Should You Use A Buffer?
// #Rust
The BIP-324 protocol follows a pattern once the ciphers of a channel are fired up. A reader on one end reads 3 bytes to get the length of a packet, then reads the packet length. And then loops back around. 3 bytes, packet, 3 bytes packet…and so on. It is also heavily implied in the spec that each packet should contain just one bitcoin p2p message. So if a remote fires over 3 p2p messages, that could be 6 read syscalls on the local receiver. Now theoretically, if 3 packets are sitting in the queue, they could be read all at once and pieced apart later on. 6 syscalls into 1. This kinda sounds like the main selling point in the brochure for a BufReader
.
BufReader in Rust is a struct that adds buffering to any reader, improving efficiency by reducing the number of system calls when reading data. It is particularly useful for reading small amounts of data repeatedly from files or network streams.
BufReaders
’s aren’t free else we would probably just use them by default everywhere. There is another memory allocation required. And the data needs to move at least one more time, an extra copy. So you have to measure the cost of a syscall against these. Obviously if the reader is reading from a source which is already in a program’s memory (e.g. a vector) a buffer would be purely overhead, no syscalls to soak up.
So what is the cost of a syscall? I think this is hard to say. By definition, a syscall (system call) is architecture dependent. They are low-level, providing an abstraction layer and security to the caller. When we write “high-level” rust code, we don’t care about the exact network card a machine is using, we are coding against the Read
interface which uses a read syscall under the hood. We also have a general expectation that no other programs are reading and/or writing bits from our read stream. This is why we made syscalls.
But this also means syscalls have to do some work, they are not a one-time mapping at startup or something (or at least, not usually). When a program requires a syscall they hand over control to the kernel. It is a context switch. With how optimized things are at the CPU level these days, I am not sure the cost of that switch. Are caches super busted or is it a quick switchback? Does the cost depend on other program activity on the machine? Or the device being used? I think the answer to all of these is “it depends”, which means the answer for when to use a BufReader is “it depends”. But I think for BufReader, if we set aside the memory cost, the worst-case scenario is a quite machine. That is when the buffer is least helpful. So for the bip324 case, I think it will almost always help and at worse, break even.

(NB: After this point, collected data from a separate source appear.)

(** C10.  The fan-out of a chat message does not leave the sender out:
    on a msg envelope the loop goes on and a send of the resulting msg
    envelope, signed with the sender's registered identity, is
    attempted to every member of the room, the sender among them; when
    that send returns, the sender has received its own message. *)
Theorem sender_gets_own_message room ws info data w o v text sender :
  json_loads data = Some (JObj o) ->
  is_msg (Dict.get "type" o) = true ->
  Dict.get "text" o = Some v ->
  slice2000 v = Some text ->
  Dict.get ws (members_of room (rooms w)) = Some sender ->
  let e := Msg text (nick sender) (color sender) in
  exists w' new,
    relay_step send_ok json_loads room ws info (Text data) w = (w', true)
    /\ log w' = log w ++ new
    /\ (forall c, In c (Dict.keys (members_of room (rooms w))) ->
          exists b, In (mkAttempt c e b) new)
    /\ exists b, In (mkAttempt ws e b) new
                 /\ (b = true -> In e (received ws new)).
Proof.
  intros Hl Ht Hv Hs Hg e.
  assert (He : e = Msg text (nick (sender_of room ws info (rooms w)))
                     (color (sender_of room ws info (rooms w)))).
  { unfold sender_of. now rewrite Hg. }
  eexists. eexists. split.
  { unfold relay_step.
    rewrite (on_text_msg room ws info w Hl Ht Hv Hs). reflexivity. }
  split; [apply relayed_log|]. rewrite <- He. split.
  - intros c Hc. now apply attempts_In.
  - apply get_In, In_keys in Hg.
    destruct (attempts_In (length (log w)) _ e _ Hg) as [b Hb].
    exists b. split; auto. intros ->. now apply received_In.
Qed.

(** C2, where the code departs from it.  A frame that [json.loads]
    decodes to something other than an object (a number, a string, a
    list, [true], [null]) is not relayed as a chat message: the
    [payload.get] raises, the handler leaves its loop and runs the
    cleanup, so the client is disconnected. *)
Theorem non_object_payload_disconnects room ws info data w p :
  json_loads data = Some p ->
  (forall o, p <> JObj o) ->
  relay_step send_ok json_loads room ws info (Text data) w
  = (cleanup send_ok room ws w, false).
Proof.
  intros Hl Hp. unfold relay_step, on_text. rewrite Hl.
  destruct p; try reflexivity. now destruct (Hp o).
Qed.

(** So is a msg envelope whose text cannot be sliced (a number,
    [null], a boolean, an object). *)
Lemma unsliceable_text_disconnects room ws info data w o v :
  json_loads data = Some (JObj o) ->
  is_msg (Dict.get "type" o) = true ->
  Dict.get "text" o = Some v ->
  slice2000 v = None ->
  relay_step send_ok json_loads room ws info (Text data) w
  = (cleanup send_ok room ws w, false).
Proof.
  intros Hl Ht Hv Hs. unfold relay_step, on_text.
  now rewrite Hl, Ht, Hv, Hs.
Qed.

End Relay.

(** ** Listing *)

Lemma active_rooms_In R r :
  In R (active_rooms r) <-> exists m, In (R, m) r /\ 1 <= length m.
Proof.
  unfold active_rooms. rewrite in_map_iff. split.
  - intros [[R' m] [Heq Hin]]. simpl in Heq. subst R'.
    apply filter_In in Hin. destruct Hin as [Hin Hlen]. simpl in Hlen.
    exists m. split; auto. now apply Nat.ltb_lt in Hlen.
  - intros [m [Hin Hlen]]. exists (R, m). split; auto.
    apply filter_In. split; auto. simpl. now apply Nat.ltb_lt.
Qed.

Lemma active_rooms_get R r :
  Dict.wf r ->
  (In R (active_rooms r) <-> exists m, Dict.get R r = Some m /\ 1 <= length m).
Proof.
  intros Hwf. rewrite active_rooms_In. split; intros [m [Hm Hlen]]; exists m.
  - split; auto. now apply In_get.
  - split; auto. now apply get_In.
Qed.

Lemma active_rooms_NoDup r : Dict.wf r -> NoDup (active_rooms r).
Proof.
  unfold Dict.wf, Dict.keys, active_rooms.
  induction r as [|[R m] r IH]; simpl; [constructor|].
  intros Hnd. inversion Hnd as [|? ? Hnotin Hnd']; subst.
  destruct (Nat.ltb 0 (length m)); simpl; auto.
  constructor; auto. intros Hin. apply Hnotin.
  apply in_map_iff in Hin. destruct Hin as [x [Hx Hin]].
  apply filter_In in Hin. apply in_map_iff. exists x. tauto.
Qed.

Lemma In_del {K V : Type} `{EqKey K} (k : K) (v : V) (d : Dict.t K V) :
  ~ In (k, v) (Dict.del k d).
Proof.
  unfold Dict.del. intros Hin. apply filter_In in Hin. simpl in Hin.
  destruct Hin as [_ Hk]. now rewrite keqb_refl in Hk.
Qed.

(** ** Cleanup *)

Lemma deregister_del room ws r :
  Dict.del room (snd (deregister room ws r)) = Dict.del room r.
Proof.
  unfold deregister. rewrite getitem_eq.
  destruct (Dict.get ws (members_of room r)); rewrite getitem_eq;
    match goal with |- context [Nat.eqb ?n 0] => destruct (Nat.eqb n 0) end;
    simpl; rewrite ?del_del_same, ?getitem_del, ?del_set_same, ?getitem_del;
    reflexivity.
Qed.


(** The last member: the room is deleted. *)
Lemma deregister_sole room ws info r :
  Dict.get room r = Some [(ws, info)] ->
  deregister room ws r = (nick info, Dict.del room r).
Proof.
  intros Hg. unfold deregister. rewrite (getitem_present _ _ Hg).
  simpl. rewrite Nat.eqb_refl. simpl.
  rewrite getitem_eq, members_of_set. simpl.
  f_equal. rewrite getitem_del. apply del_set_same.
Qed.

Section Cleanup.
Variable send_ok : nat -> conn -> bool.

(** The guard [if room in rooms] of the [finally] block never fails:
    the broadcast before it has read [rooms[room]], which binds the
    room. *)
Lemma broadcast_binds_room room m w :
  Dict.contains room (rooms (broadcast send_ok room m w)) = true.
Proof. unfold Dict.contains. now rewrite broadcast_members. Qed.

Lemma cleanup_unguarded room ws w :
  cleanup send_ok room ws w
  = let (left, r) := deregister room ws (rooms w) in
    let w1 := broadcast send_ok room (leave_notice left) (set_rooms r w) in
    broadcast send_ok room (RoomsEnv (active_rooms (rooms w1))) w1.
Proof.
  unfold cleanup. destruct (deregister room ws (rooms w)) as [left r].
  now rewrite broadcast_binds_room.
Qed.

Lemma cleanup_frame room ws w :
  Dict.del room (rooms (cleanup send_ok room ws w)) = Dict.del room (rooms w).
Proof.
  rewrite cleanup_unguarded.
  pose proof (deregister_del room ws (rooms w)) as Hd.
  destruct (deregister room ws (rooms w)) as [left r]. simpl in *.
  now rewrite !broadcast_frame.
Qed.


(** After the last member has left, the room is bound again, to an
    empty mapping, behind the other rooms. *)
Lemma cleanup_sole room ws info w :
  Dict.get room (rooms w) = Some [(ws, info)] ->
  rooms (cleanup send_ok room ws w) = Dict.del room (rooms w) ++ [(room, [])].
Proof.
  intros Hg. rewrite cleanup_unguarded, (deregister_sole _ _ Hg).
  assert (Hb : forall m l,
             broadcast send_ok room m (mkWorld (Dict.del room (rooms w)) l)
             = mkWorld (Dict.del room (rooms w) ++ [(room, [])]) l).
  { intros m l. unfold broadcast, getitem. simpl.
    rewrite get_del_same. simpl. unfold set_rooms. simpl.
    now rewrite set_new by apply get_del_same. }
  unfold set_rooms. cbn zeta. rewrite Hb.
  unfold broadcast, getitem. cbn [rooms log].
  assert (Hg' : Dict.get room (Dict.del room (rooms w) ++ [(room, [])])
                = Some (@nil (nat * Info))).
  { rewrite <- set_new by apply get_del_same. apply get_set_same. }
  rewrite Hg'. reflexivity.
Qed.

Lemma cleanup_sole_unlisted room ws info w :
  Dict.get room (rooms w) = Some [(ws, info)] ->
  ~ In room (list_rooms (cleanup send_ok room ws w)).
Proof.
  intros Hg. unfold list_rooms. erewrite cleanup_sole by eassumption.
  rewrite active_rooms_In. intros [m [Hin Hlen]].
  apply in_app_or in Hin. destruct Hin as [Hin|[Heq|[]]].
  - now apply In_del in Hin.
  - inversion Heq; subst. simpl in Hlen. lia.
Qed.

End Cleanup.

Section CleanupClaims.
Variable send_ok : nat -> conn -> bool.
Variable json_loads : string -> option json.

(** C8, where the code departs from it.  The sole member of
    ["general"] disconnects.  The locked block deletes the emptied
    room; the broadcast of the leave notice, reading [rooms[room]] on
    the [defaultdict], binds it again to an empty mapping; the guard
    [if room in rooms] therefore passes, the rooms envelope is
    broadcast (to nobody), and the registry is left with the empty
    room. *)
Theorem sole_member_cleanup_resurrects_room :
  let left_r := deregister "general" 1 (rooms w_general) in
  let w1 := broadcast send_ok "general" (leave_notice (fst left_r))
              (set_rooms (snd left_r) w_general) in
  left_r = ("Anon-a70c", [])
  /\ rooms w1 = [("general", [])]
  /\ Dict.contains "general" (rooms w1) = true
  /\ relay_step send_ok json_loads "general" 1 anon Disconnect w_general
     = (broadcast send_ok "general" (RoomsEnv []) w1, false)
  /\ rooms (cleanup send_ok "general" 1 w_general) = [("general", [])]
  /\ member_count "general" (rooms (cleanup send_ok "general" 1 w_general)) = 0.
Proof. repeat split. Qed.

(** C9.  When the sole member of a room disconnects, the cleanup
    leaves every other room bound to the member mapping it had (the
    entries of the other rooms are the same, in the same order), and
    the room is not in the listing any more. *)
Theorem sole_member_disconnect_frame room ws info info0 w :
  Dict.get room (rooms w) = Some [(ws, info)] ->
  let w' := fst (relay_step send_ok json_loads room ws info0 Disconnect w) in
  (forall R, R <> room -> Dict.get R (rooms w') = Dict.get R (rooms w))
  /\ Dict.del room (rooms w') = Dict.del room (rooms w)
  /\ ~ In room (list_rooms w').
Proof.
  intros Hg w'. subst w'. simpl. split; [|split].
  - intros R Hn. apply get_via_del with room; [congruence|].
    apply cleanup_frame.
  - apply cleanup_frame.
  - now apply cleanup_sole_unlisted with info.
Qed.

I wrote a little example benchmark which tries to capture the idea. For each test scenario, there is a reader and a writer. The writer just dumps a bunch of messages into the connection. The reader reads them all. This doesn’t model the characteristics of a real life bitcoin p2p connection (bursty, dormant), or latency, or partially written packets over a bad connection. But it does show that the buffer helps in “receive heavy” scenarios, and doesn’t really ever hurt in this case (unless you are super sensitive to memory usage and don’t want the extra buffer).